Des ex-RCD en quête de réhabilitation réclament l’abandon de l’article 15 de la loi électorale

Comme s’ils n’attendaient que ça, des ex-RCD ont réagi en bloc suite aux déclarations télévisées de Kamel Morjane qui a critiqué l’article 15 de la loi électorale. Cet article prévoit, en effet, l’inéligibilité aux élections des ex-responsables du RCD pendant les 10 dernières années qui ont précédé la révolution, les responsables dans le gouvernement de Benali durant la même période et ceux qui l’avaient exhorté pour un énième mandat. Le nombre des interdits se chiffre à des milliers parmi lesquels des personnalités politiques de premier ordre qui ont eu le tort d’avoir collaboré avec le dictateur et d’avoir été au service de sa politique de médiocrité.

À l’approche des prochaines élections présidentielles et /ou parlementaires, prévues pour le 20 mars 2013, les exclus et leurs partisans se sont manifestés dans l’espoir de se frayer un positionnement sur l’échiquier national. Ils ont fait jouer des arguments politiques et juridiques pour convaincre l’autorité provisoire et l’amener à supprimer ce fameux article qui les empêche d’exercer leur droit à l’éligibilité.

Maître Dhaou Chamekh, ex-RCD et membre du Parti « l’initiative » de Kamel Morjane, se considère toujours destourien malgré la nouvelle donne politique. Il s’est confié à nous pour expliquer le bien-fondé de la revendication et ses raisons.

Politiquement, Me Chamekh pense que l’exclusion ne se justifie plus. La responsabilité politique de ceux qui ont commis l’erreur d’être dans le parti de Benali, de garder le silence sur les abus et les dérapages, a été pleinement assumée lors de l’élection de l’assemblée constituante. Les mettre à l’écart était la bonne décision pour ne pas brouiller les cartes et ouvrir la voie à la contre-révolution à un moment très sensible.

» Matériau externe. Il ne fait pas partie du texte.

Lemma CYKParser_init_shaped (g : Grammar) (self : CYKParser) :
  CYKParser_init g = Ok self -> shaped (grammar self).
Proof.
  unfold CYKParser_init. destruct (get_rules_list g) as [|first rest] eqn:E.
  - intros [= <-]. cbn [grammar]. apply sorted_nil in E.
    unfold shaped. rewrite E. split; constructor.
  - intros H.
    apply rbind_Ok in H as (g1 & _ & H). apply rbind_Ok in H as (g2 & _ & H).
    apply rbind_Ok in H as (g3 & _ & H). apply rbind_Ok in H as (g4 & H4 & H).
    apply rbind_Ok in H as (g5 & H5 & H). injection H as <-. cbn [grammar].
    apply (to_chomsky_normal_form_shaped g4); [|exact H5].
    apply (eliminate_chain_rules_keeps grammar_ok grammar_init_ok add_rule_keeps_ok)
      in H4.
    apply H4.
Qed.

(** X19.  Whatever grammar [CYKParser] was given, when it returns, the
    rules of the parser's grammar are as [add_rule] decodes them, and a
    word [parse] accepts is derived from the start symbol by these rules in
    the usual sense: by replacing a left-hand side with the right-hand side
    of one of its rules down to the characters of the word. *)
Theorem CYKParser_accepts_derived (g : Grammar) (self : CYKParser)
  (word : str) (d : option (list (option Z))) :
  CYKParser_init g = Ok self ->
  fst (parse self word) = Ok (true, d) ->
  Forall read_rule (rules (grammar self))
  /\ exists name,
       option_map value (start_symbol self) = Some name
       /\ derives (rules (grammar self)) (Nonterminal name) word.
Proof.
  intros Hinit H. apply CYKParser_init_shaped in Hinit as [Hread _].
  split; [exact Hread|].
  apply parse_sound_rules in H as (start & Hs & H).
  exists (value start). rewrite Hs. split; [reflexivity|].
  now apply cnf_derives_derives.
Qed.

Lemma CYKParser_accepts_derived_witness :
  exists self,
    CYKParser_init (grammar_of ["S -> A b C"; "A -> a"; "C -> c"]%string) = Ok self
    /\ Forall read_rule (rules (grammar self))
    /\ exists name,
         option_map value (start_symbol self) = Some name
         /\ derives (rules (grammar self)) (Nonterminal name) (lit "abc").
Proof.
  eexists. split; [vm_compute; reflexivity|].
  apply (CYKParser_accepts_derived
           (grammar_of ["S -> A b C"; "A -> a"; "C -> c"]%string) _ (lit "abc")
           (Some [Some 5; Some 2; Some 4; Some 1; Some 3])).
  - vm_compute. reflexivity.
  - vm_compute. reflexivity.
Defined.

(** *** The chain of a nonterminal *)

Lemma In_value_dec (v : str) (l : list Symbol) :
  In v (map value l) \/ ~ In v (map value l).
Proof.
  destruct (str_in v (map value l)) eqn:E.
  - left. now apply str_in_In.
  - right. intros H. apply str_in_In in H. congruence.
Qed.

Lemma str_eq_dec (a b : str) : a = b \/ a <> b.
Proof.
  destruct (str_eqb a b) eqn:E.
  - left. now apply str_eqb_eq.
  - right. intros H. apply str_eqb_eq in H. congruence.
Qed.

Lemma symbol_add_value (set : list Symbol) (s : Symbol) (v : str) :
  In v (map value (symbol_add set s)) <-> In v (map value set) \/ v = value s.
Proof.
  unfold symbol_add. destruct (symbol_in s set) eqn:E.
  - apply symbol_in_value in E. split; [now left|]. now intros [H| ->].
  - rewrite map_app, in_app_iff. simpl. intuition congruence.
Qed.

Lemma symbols_update_value (chain other : list Symbol) (v : str) :
  In v (map value (symbols_update chain other))
  <-> In v (map value chain) \/ In v (map value other).
Proof.
  unfold symbols_update. revert chain.
  induction other as [|s other IH]; intros chain; simpl; [tauto|].
  rewrite IH, symbol_add_value. intuition congruence.
Qed.

Lemma chain_of_prepend (rs : list GrammarRule) (a b c : str) :
  chain_step rs a b -> chain_of rs b c -> chain_of rs a c.
Proof.
  intros Hab Hbc. induction Hbc as [|c d _ IH Hcd].
  - apply (chain_of_step rs a a b); [constructor | exact Hab].
  - now apply (chain_of_step rs a c d).
Qed.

Selon lui, continuer à ce jour, à les pénaliser alors que plusieurs d’entre eux n’etaient pas impliqués dans la corruption, la répression et la torture, s’apparente à un règlement de compte incompatible avec l’esprit et le but de la révolution.

Juridiquement, il précise qu’une sanction ne vaut que pour ceux qui ont fauté et ceux qui ont agi au détriment du peuple et de l’intérêt général. Ces derniers doivent être jugés par les tribunaux qui sont les seuls à les déchoir de leurs droits civiques. L’expérience en Afrique du Sud, au Chili et dans les nouveaux États de l’ex-URSS nous enseigne qu’il ne doit pas y avoir d’exclusion en démocratie.

D’un autre côté, il estime que la suppression de l’article 15 de la loi électorale est de nature à favoriser une meilleure qualité du débat politique en permettant à des personnalités qui ont fait leurs preuves d’entrer en compétition avec les autres acteurs de la scène politique.

Sans chercher à vérifier la pertinence de ces arguments et la légitimité de la demande, les partisans de l’inéligibilité ne sont pas prêts à céder du terrain à ceux qui étaient dans l’appareil de la dictature et dans le parti du dictateur. Ils n’ont peut-être rien à se reprocher, mais leur intégrité ne les exonère pas de leur responsabilité politique en s’alliant avec le pouvoir totalitaire.

Au-delà de ces responsabilités implicites, le profil des ex-RCD n’encourage pas à leur accorder la réhabilitation. Opportunistes, arrivistes et prêts à tout pour s’attirer la bénédiction des chefs du Parti et de l’État, ils n’ont aucun apport à ajouter dans le nouveau paysage politique sauf à perpétuer les pratiques scandaleuses d’autrefois.

De ce fait, maintenir l’article 15 de la loi électorale est une manière de préserver la qualité de l’engagement politique basé sur des choix et des obédiences réfléchis et non sur l’allégeance hypocrite qui vise à réaliser des intérêts immédiats.